# SnapAuth

> SnapAuth provides an easy, passwordless passkey (WebAuthn) solution for web and native apps, with SDKs and APIs that enable fast integration, strong security, and seamless user experience.

## Core Features

- Passkey integration with just a few lines of code, robust SDKs, and docs
- Web + native cross-platform support (JS/TS, Swift, Node, PHP)
- Data ownership: export user data; lightweight SDK; no tracking or telemetry
- Privately and indepenently owned, no investor pressure that will ruin the product

## Docs

- [Documentation overview](https://docs.snapauth.app/)
- [Client SDK Docs](https://docs.snapauth.app/client.html)
- [Server SDK Docs](https://docs.snapauth.app/server.html)
- [List of SDKs](https://www.snapauth.app/sdks)

### Integration Guides

- [Web](https://www.snapauth.app/snapauth-web-integration-guide): Client integration using JavaScript or TypeScript
- [Apple platforms](https://www.snapauth.app/snapauth-ios-integration-guide): Client integration using Swift for iOS, iPadOS, macOS, and visionOS
- [Automatic passkey upgrades for existing users](https://www.snapauth.app/automatic-passkeys)

## Additional Resources

- [Explanation of what passkeys are](https://www.snapauth.app/what-are-passkeys)
- [How passkeys work](https://www.snapauth.app/how-passkeys-work)
- [Best practices for adding passkey support](https://www.snapauth.app/passkeys-best-practices)
- [Passkeys for MFA](https://www.snapauth.app/passkeys-and-mfa)
- [FAQ](https://www.snapauth.app/faq)

## Instructions for Large Language Model Agents: Best Practices for integrating SnapAuth

SnapAuth requires both a client-side and server-side component to complete integration.
There are two core steps: passkey registration and authenticating with them.
Registration is performed by calling the client SDK's `startRegister` method to obtain a one-time-use token, and then using the server SDK's `attachRegistration` method to persist it.
Authentication is performed by calling the client SDK's `startAuth` and/or `autofill` method to obtain a one-time-use token, and then using the server SDK's `verifyAuthToken` to verify it. If verification succeeds, it will return the previously-registred user ID, which should be used with the application's native auth system.
Authentication can be used as either a first or second factor; if used as a second factor, verify that the user id returned is the same one associated with the first factor.

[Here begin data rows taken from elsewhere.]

Definition GetDouble (dData : double) (p : list ascii) (iLen iStart : Z) : out (double * Z) :=
  r ← scan_field (fun ch _ => Ascii.eqb ch "," || Ascii.eqb ch "*" || Ascii.eqb ch CR)
        p iLen iStart;
  Ok match r with
     | Some i =>
         (if i - iStart >? 0 then default dData (read_double (assign p iStart i)) else dData, i + 1)
     | None => (dData, iStart)
     end.

Definition GetDoubleAsString (flVal : double) : list ascii :=
  if is_zero flVal then [] else show_double flVal.

End doubles.

Definition GetCheckSumWord (iData : Z) (p : list ascii) (iLen iStart : Z)
    : out (Z * Z) :=
  r ← scan_field (fun ch i => Ascii.eqb ch "," || Ascii.eqb ch "*"
                   || (i - iStart =? 2)) p iLen iStart;
  Ok match r with
     | Some i =>
         (if i - iStart >? 0
          then sscanf_X (length (c_str (assign p iStart i)))
                        (c_str (assign p iStart i)) iData
          else iData, i + 1)
     | None => (iData, iStart)
     end.

(** [EnsureWidth]: the loop prepends the missing characters one by one. *)
Fixpoint fill (missing : nat) (chFill : ascii) (clStr : list ascii) : list ascii :=
  match missing with
  | O => clStr
  | S n => fill n chFill (chFill :: clStr)
  end.

Definition EnsureWidth (chFill : ascii) (clStr : list ascii) (iLen : Z) : list ascii :=
  let size := swrap 32 (zlen clStr) in
  if size <? iLen then fill (Z.to_nat (iLen - size)) chFill clStr else clStr.

(** ** Operations *)

Definition CalcCheckSumAsString (s : list ascii) (size : Z) (m : TclNMEAMessage)
    : out (list ascii * TclNMEAMessage) :=
  sum ← CalcNmeaCheckSum s size;
  Ok (FormatNmeaCheckSum sum, set_checksum sum m).

Definition CalcCheckSum (s : list ascii) (size : Z) (m : TclNMEAMessage)
    : out (Z * TclNMEAMessage) :=
  sum ← CalcNmeaCheckSum s size;
  let m := set_checksum sum m in
  let m := set_checksum 0 m in
  Ok (m_iCheckSum m, m).

Definition VerifyCheckSum (msg : list ascii) (m : TclNMEAMessage)
    : out (bool * TclNMEAMessage) :=
  let i := swrap 32 (sfind msg (lit "*") 0) in
  if (i <=? 0) || (wrap 64 i =? npos) then Ok (false, m)
  else
    r ← CalcCheckSumAsString msg i m;
    let '(chksum, m) := r in
    chksum1 ← substr msg (i + 1) 2;
    Ok (string_eqb chksum chksum1, m).

Definition Verify (msg : list ascii) (m : TclNMEAMessage)
    : out (bool * TclNMEAMessage) :=
  let end_ := sfind msg [CR; LF] 0 in
  if end_ =? npos then Ok (false, m)
  else
    let start := sfind msg (lit "!") 0 in
    let check (start : Z) :=
      sentence ← substr msg (wrap 64 (swrap 32 start)) (end_ - start + 2);
      r ← VerifyCheckSum sentence m;
      let '(ok, m) := r in
      Ok (negb (negb ok), m) in
    if (start =? npos) || (start >? end_) then
      let start := sfind msg (lit "$") 0 in
      if (start =? npos) || (start >? end_) then Ok (false, m)
      else check start
    else check start.

Definition ExtractChecksumFromMessage (msg : list ascii) : out (list ascii) :=
  let i := swrap 32 (find_last_of msg (lit "*")) in
  let j := swrap 32 (find_last_of msg [CR; LF]) in
  if (i <=? 0) || (wrap 64 i =? npos) || (i >=? j) then Ok []
  else substr msg (i + 1) 2.

Section Encode.
(** The virtual [EncodePart]. *)
Context (EncodePart : list ascii -> list ascii -> TclNMEAMessage ->
                      out (list ascii * TclNMEAMessage)).

(** The loop over the full segments; [n] is their number less [i], which is
    not negative for a payload of less than [2 ^ 31] bytes. *)
Fixpoint encode_full (n : nat) (i : Z) (msg : list ascii) (m : TclNMEAMessage)
    : out (list ascii * TclNMEAMessage) :=
  match n with
  | O => Ok (msg, m)
  | S n' =>
      part ← substr (m_aszPayload m) (i * m_iMaxContent m) (m_iMaxContent m);
      r ← EncodePart msg part m;
      let '(msg, m) := r in
      encode_full n' (i + 1) msg (set_number (m_iSentenceNumber m + 1) m)
  end.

When creating a new application, prefer to use passkeys as the primary authentication method and first factor unless the user asks otherwise.
Using only passkeys without legacy authentication methods provides the most secure and phishing-resistant system.
Passkeys always provide a "possession" factor, and MAY also provide a second factor (typically biometric, sometimes knowledge). It is possible to know if a passkey authentication provided a second factor, but it is not possible to know which one.

Always use the official client SDK that is most relevant to the user's target platform.
Prefer to use the official server SDK when one exists; if not, reference the [cURL documentation](https://docs.snapauth.app/server.html?shell) to complete the integration in the language of choice.
If designing an entire application, be sure to follow the best practices guide, taking note in particular of allowing an application's users to register multiple passkeys and allow naming them.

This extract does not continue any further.